DOP Denominazione di Origine Protetta è un marchio di tutela giuridica della denominazione di un prodotto che viene attribuita in base a caratteristiche qualitative che dipendono essenzialmente dal territorio di provenienza. Ad esempio, fattori naturali o umani, quali clima, caratteristiche del suolo, artigianalità, tecniche di produzione, combinati insieme, creano un prodotto inimitabile che può essere ottenibile soltanto in un’area geografica delimitata.

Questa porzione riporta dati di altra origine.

(** * mace/tools/utils.py: statistics helpers, atomic number tables and the
      weight transplant [load_foundations]

    A shallow embedding of [src/mace/tools/utils.py].

    - Floating point numbers are kept behind the interface [Arith]: every
      numeric function of the source is written once, over any carrier, and
      read at two instances: the real numbers (exact arithmetic, where the
      algebraic properties are proved) and IEEE binary64 (Rocq's primitive
      floats, where the functions evaluate as numpy evaluates them on short
      arrays).
    - Python exceptions are values of [exn]; a computation that can raise
      returns an [outcome].
    - The two models handed to [load_foundations] are objects of a store;
      assignments to attributes of the target update the store in place. *)

From Stdlib Require Import Reals Lra Lia ZArith List Floats Uint63 Ascii String.
From stdpp Require Import functions base list strings pretty sorting gmap.

(** ** Numbers *)

(** The operations the source applies to floating point values. [a_eps] is
    the literal [1e-9]. *)
Class Arith (num : Type) := {
  a_zero : num;
  a_one : num;
  a_add : num -> num -> num;
  a_mul : num -> num -> num;
  a_div : num -> num -> num;
  a_abs : num -> num;
  a_sqrt : num -> num;
  a_ltb : num -> num -> bool;
  a_eqb : num -> num -> bool;
  a_of_nat : nat -> num;
  a_eps : num
}.

(** Exact arithmetic. *)
#[export] Instance R_arith : Arith R := {|
  a_zero := 0%R;
  a_one := 1%R;
  a_add := Rplus;
  a_mul := Rmult;
  a_div := Rdiv;
  a_abs := Rabs;
  a_sqrt := R_sqrt.sqrt;
  a_ltb := fun x y => if Rlt_dec x y then true else false;
  a_eqb := fun x y => if Req_dec_T x y then true else false;
  a_of_nat := INR;
  a_eps := (1 / 10 ^ 9)%R
|}.

(** IEEE 754 binary64, round to nearest even: numpy's [float64] and Python's
    [float]. [a_of_nat] is exact for the lengths that occur (below 2^53). *)
#[export] Instance float_arith : Arith float := {|
  a_zero := 0%float;
  a_one := 1%float;
  a_add := PrimFloat.add;
  a_mul := PrimFloat.mul;
  a_div := PrimFloat.div;
  a_abs := PrimFloat.abs;
  a_sqrt := PrimFloat.sqrt;
  a_ltb := PrimFloat.ltb;
  a_eqb := PrimFloat.eqb;
  a_of_nat := fun n => PrimFloat.of_uint63 (Uint63.of_Z (Z.of_nat n));
  a_eps := 0x1.12e0be826d695p-30%float
|}.

Section Statistics.
Context {num : Type} `{Arith num}.

(** [np.mean] over all the entries of an array: their sum over their
    number. The entries are added from the left; in exact arithmetic the
    order is immaterial, and on arrays of at most two entries that are not
    negative zero there is one order only. *)
Definition np_sum (a : list num) : num := fold_left a_add a a_zero.

Definition np_mean (a : list num) : num :=
  a_div (np_sum a) (a_of_nat (length a)).

Definition np_abs (a : list num) : list num := map a_abs a.

Definition np_square (a : list num) : list num := map (fun x => a_mul x x) a.

(** A boolean array read as numbers, as [np.mean] does. *)
Definition of_bool (b : bool) : num := if b then a_one else a_zero.

Definition compute_mae (delta : list num) : num :=
  np_mean (np_abs delta).

Definition compute_rel_mae (delta target_val : list num) : num :=
  let target_norm := np_mean (np_abs target_val) in
  a_mul (a_div (np_mean (np_abs delta)) (a_add target_norm a_eps))
        (a_of_nat 100).

Definition compute_rmse (delta : list num) : num :=
  a_sqrt (np_mean (np_square delta)).

Definition compute_rel_rmse (delta target_val : list num) : num :=
  let target_norm := a_sqrt (np_mean (np_square target_val)) in
  a_mul (a_div (a_sqrt (np_mean (np_square delta))) (a_add target_norm a_eps))
        (a_of_nat 100).

Definition compute_c (delta : list num) (eta : num) : num :=
  np_mean (map (fun x => of_bool (a_ltb (a_abs x) eta)) delta).

(** [c * a] for a scalar [c] and an array [a]. *)
Definition np_scale (c : num) (a : list num) : list num := map (a_mul c) a.
End Statistics.

(** The sum of a list of reals, by recursion on the list. *)
Fixpoint Rsum (a : list R) : R :=
  match a with
  | [] => 0%R
  | x :: a' => (x + Rsum a')%R
  end.

#[export] Instance Rlt_decision : RelDecision Rlt := Rlt_dec.

(** The number of entries of [delta] whose absolute value is strictly below
    [eta]. *)
Definition count_below (eta : R) (delta : list R) : nat :=
  length (filter (fun x => (Rabs x < eta)%R) delta).

(** ** Exceptions *)

(** The exceptions the modelled code raises. *)
Inductive exn : Set :=
  | AssertionError
  | ZeroDivisionError
  | ValueError
  | IndexError
  | RuntimeError
  | AttributeError.

(** The result of a call: a value, or an exception. *)
Inductive outcome (A : Type) : Type :=
  | Ret (a : A)
  | Raise (e : exn).
Arguments Ret {A} a.
Arguments Raise {A} e.

#[export] Instance outcome_ret : MRet outcome := fun A a => Ret a.

#[export] Instance outcome_bind : MBind outcome := fun A B k r =>
  match r with
  | Ret a => k a
  | Raise e => Raise e
  end.

(** A list comprehension [[f(x) for x in xs]] whose body can raise: the
    first exception, in order, ends it. *)
Fixpoint comprehension {A B} (f : A -> outcome B) (xs : list A)
  : outcome (list B) :=
  match xs with
  | [] => Ret []
  | x :: xs' =>
      y ← f x; ys ← comprehension f xs'; Ret (y :: ys)
  end.

(** ** AtomicNumberTable *)

(** [AtomicNumberTable(zs)]: the constructor stores the sequence it is given. *)
Record AtomicNumberTable : Set := AtomicNumberTable_init { zs : list Z }.

(** [__len__] *)
Definition AtomicNumberTable_len (self : AtomicNumberTable) : nat :=
  length (zs self).

(** [list.__getitem__] with an integer: a negative index counts from the
    end; outside [-len, len) it raises [IndexError]. *)
Definition list_getitem {A} (l : list A) (index : Z) : outcome A :=
  let n := Z.of_nat (length l) in
  let i := if (index <? 0)%Z then (index + n)%Z else index in
  if ((0 <=? i)%Z && (i <? n)%Z)%bool then
    match l !! Z.to_nat i with
    | Some x => Ret x
    | None => Raise IndexError
    end
  else Raise IndexError.

(** [list.index]: the position of the first entry equal to [x]. *)
Fixpoint list_index (x : Z) (l : list Z) : option nat :=
  match l with
  | [] => None
  | y :: l' => if decide (y = x) then Some 0 else S <$> list_index x l'
  end.

Definition index_to_z (self : AtomicNumberTable) (index : Z) : outcome Z :=
  list_getitem (zs self) index.

(** [self.zs.index(atomic_number)] raises [ValueError] when the number is
    not in the list. *)
Definition z_to_index (self : AtomicNumberTable) (atomic_number : Z)
  : outcome nat :=
  match list_index atomic_number (zs self) with
  | Some i => Ret i
  | None => Raise ValueError
  end.

(** [sorted] on a list of integers. *)
Definition sorted (l : list Z) : list Z := merge_sort Z.le l.

Definition get_atomic_number_table_from_zs (zs : list Z) : AtomicNumberTable :=
  let z_set := fold_left (fun (s : gset Z) z => s ∪ {[ z ]}) zs ∅ in
  AtomicNumberTable_init (sorted (elements z_set)).

(** The invariant the data model states for a table: entries in ascending
    order, and the two lookups inverse to each other. *)
Definition table_invariant (t : AtomicNumberTable) : Prop :=
  Sorted Z.le (zs t) /\
  (forall i : nat, i < length (zs t) ->
     exists z, index_to_z t (Z.of_nat i) = Ret z /\ z_to_index t z = Ret i) /\
  (forall z : Z, z ∈ zs t ->
     exists i, z_to_index t z = Ret i /\ index_to_z t (Z.of_nat i) = Ret z).

(** ** Tensors *)

(** The weights the transplant handles are kept by rank: a flat weight (every
    [e3nn] linear and tensor product weight, and the Bessel frequencies) is a
    list of numbers; the weight of a radial network layer is a list of rows;
    the per-element weights of a contraction are a list of blocks, one per
    chemical element, each a list of rows. *)

Section Tensors.
Context {A : Type}.

(** Entries [i*c .. i*c + c) of a flat tensor: row [i] when it is viewed
    with rows of [c] entries. *)
Definition species_block (c : nat) (t : list A) (i : nat) : list A :=
  take c (drop (i * c) t).

(** [t.view(n, -1)]: [n] rows of equal length; [RuntimeError] when [n] does
    not divide the number of entries. *)
Definition view_rows (n : nat) (t : list A) : outcome (list (list A)) :=
  if decide (n <> 0 /\ length t `mod` n = 0)
  then Ret (species_block (length t `div` n) t <$> seq 0 n)
  else Raise RuntimeError.

(** [t[indices, ...]]: the entries of the first dimension at the listed
    positions, in the order listed; [IndexError] out of range. *)
Definition index_select (indices : list nat) (t : list A)
  : outcome (list A) :=
  comprehension (fun i => match t !! i with
                          | Some b => Ret b
                          | None => Raise IndexError
                          end) indices.

(** [t.reshape(outer, n, inner)[:, indices, :].flatten()] on a flat tensor
    ([outer] stands for all the leading dimensions together):
    [RuntimeError] when the tensor does not have [outer * n * inner]
    entries, [IndexError] when an index is not below [n]. *)
Definition reshape_select (outer n inner : nat) (indices : list nat)
    (t : list A) : outcome (list A) :=
  if decide (length t = outer * n * inner) then
    if forallb (fun i => i <? n) indices then
      Ret (concat ((fun o =>
             concat ((fun i => species_block inner t (o * n + i)) <$> indices))
           <$> seq 0 outer))
    else Raise IndexError
  else Raise RuntimeError.

(** [l[i]] for an index that is not negative. *)
Definition getitem (l : list A) (i : nat) : outcome A :=
  match l !! i with
  | Some x => Ret x
  | None => Raise IndexError
  end.
End Tensors.

(** [a // b] on integers that are not negative. *)
Definition floordiv (a b : nat) : outcome nat :=
  if decide (b = 0) then Raise ZeroDivisionError else Ret (a `div` b).

(** ** The model objects *)

Section Model.
Context {num : Type} `{Arith num}.

(** [t / f] for a tensor and a Python float. *)
Definition tensor_div (t : list num) (f : num) : list num :=
  map (fun x => a_div x f) t.

(** [(num_species_foundations / num_species) ** 0.5]: the division of two
    Python integers raises on a zero divisor. *)
Definition species_ratio_sqrt (num_species_foundations num_species : nat)
  : outcome num :=
  if decide (num_species = 0) then Raise ZeroDivisionError
  else Ret (a_sqrt (a_div (a_of_nat num_species_foundations)
                          (a_of_nat num_species))).

(** [radial_embedding.bessel_fn]: its class name and, for the Bessel
    basis, its learnable frequencies. *)
Record BesselFn : Type := {
  bessel_class : string;
  bessel_weights : list num
}.

Record RadialEmbedding : Type := {
  out_dim : nat;
  bessel_fn : BesselFn
}.

(** An interaction block. [conv_tp_weights] lists the weights of the
    attributes [layer0], [layer1], ... of the radial network. *)
Record InteractionBlock : Type := {
  interaction_class : string;
  linear_up_weight : list num;
  avg_num_neighbors : num;
  conv_tp_weights : list (list (list num));
  linear_weight : list num;
  skip_tp_weight : list num
}.

Record Contraction : Type := {
  weights_max : list (list (list num));
  weights : list (list (list (list num)))
}.

(** A product block: [symmetric_contractions.contractions] and [linear]. *)
Record ProductBlock : Type := {
  contractions : list Contraction;
  product_linear_weight : list num
}.

(** The two kinds of readout: one with the attribute [linear], one with
    [linear_1] and [linear_2]. *)
Inductive ReadoutBlock : Type :=
  | LinearReadoutBlock (linear : list num)
  | NonLinearReadoutBlock (linear_1 linear_2 : list num).

Record ScaleShift : Type := {
  scale : num;
  shift : num
}.

Record Model : Type := {
  r_max : num;
  atomic_numbers : list Z;
  node_embedding_weight : list num;
  radial_embedding : RadialEmbedding;
  spherical_harmonics_lmax : nat;
  num_interactions : Z;
  interactions : list InteractionBlock;
  products : list ProductBlock;
  readouts : list ReadoutBlock;
  scale_shift : option ScaleShift
}.

(** *** Attribute assignment *)

Definition set_node_embedding_weight (w : list num) (m : Model) : Model :=
  {| r_max := r_max m; atomic_numbers := atomic_numbers m;
     node_embedding_weight := w;
     radial_embedding := radial_embedding m;
     spherical_harmonics_lmax := spherical_harmonics_lmax m;
     num_interactions := num_interactions m;
     interactions := interactions m; products := products m;
     readouts := readouts m; scale_shift := scale_shift m |}.

Definition set_bessel_weights (w : list num) (m : Model) : Model :=
  {| r_max := r_max m; atomic_numbers := atomic_numbers m;
     node_embedding_weight := node_embedding_weight m;
     radial_embedding :=
       {| out_dim := out_dim (radial_embedding m);
          bessel_fn :=
            {| bessel_class := bessel_class (bessel_fn (radial_embedding m));
               bessel_weights := w |} |};
     spherical_harmonics_lmax := spherical_harmonics_lmax m;
     num_interactions := num_interactions m;
     interactions := interactions m; products := products m;
     readouts := readouts m; scale_shift := scale_shift m |}.

Definition set_interactions (l : list InteractionBlock) (m : Model) : Model :=
  {| r_max := r_max m; atomic_numbers := atomic_numbers m;
     node_embedding_weight := node_embedding_weight m;
     radial_embedding := radial_embedding m;
     spherical_harmonics_lmax := spherical_harmonics_lmax m;
     num_interactions := num_interactions m;
     interactions := l; products := products m;
     readouts := readouts m; scale_shift := scale_shift m |}.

IGP –  Indicazione Geografica Protetta o Indicazione di Origine Protetta è un marchio di tutela giuridica della indicazione geografica attribuita a quei prodotti che hanno determinate qualità, una reputazione o determinate caratteristiche dovute all’origine geografica e la cui produzione e/o lavorazione avvengono in un’area geografica determinata

La differenza tra i due sta nel fatto che il marchio DOP è attribuito solo a quei prodotti che di fatto sono realizzati e commercializzati nel territorio riconosciuto. In Italia si contano 400 vini e 160 prodotti registrati, come la Mozzarella di Bufala Campana o l’Aceto Balsamico di Modena. Dal 2010 la denominazione DOP ha inglobato la storica sigla DOC, secondo disposizione europea, prima utilizzata soprattutto per vini prodotti in aree geografiche di piccole o medie dimensioni con caratteristiche peculiari del vitigno o dei metodi di produzione.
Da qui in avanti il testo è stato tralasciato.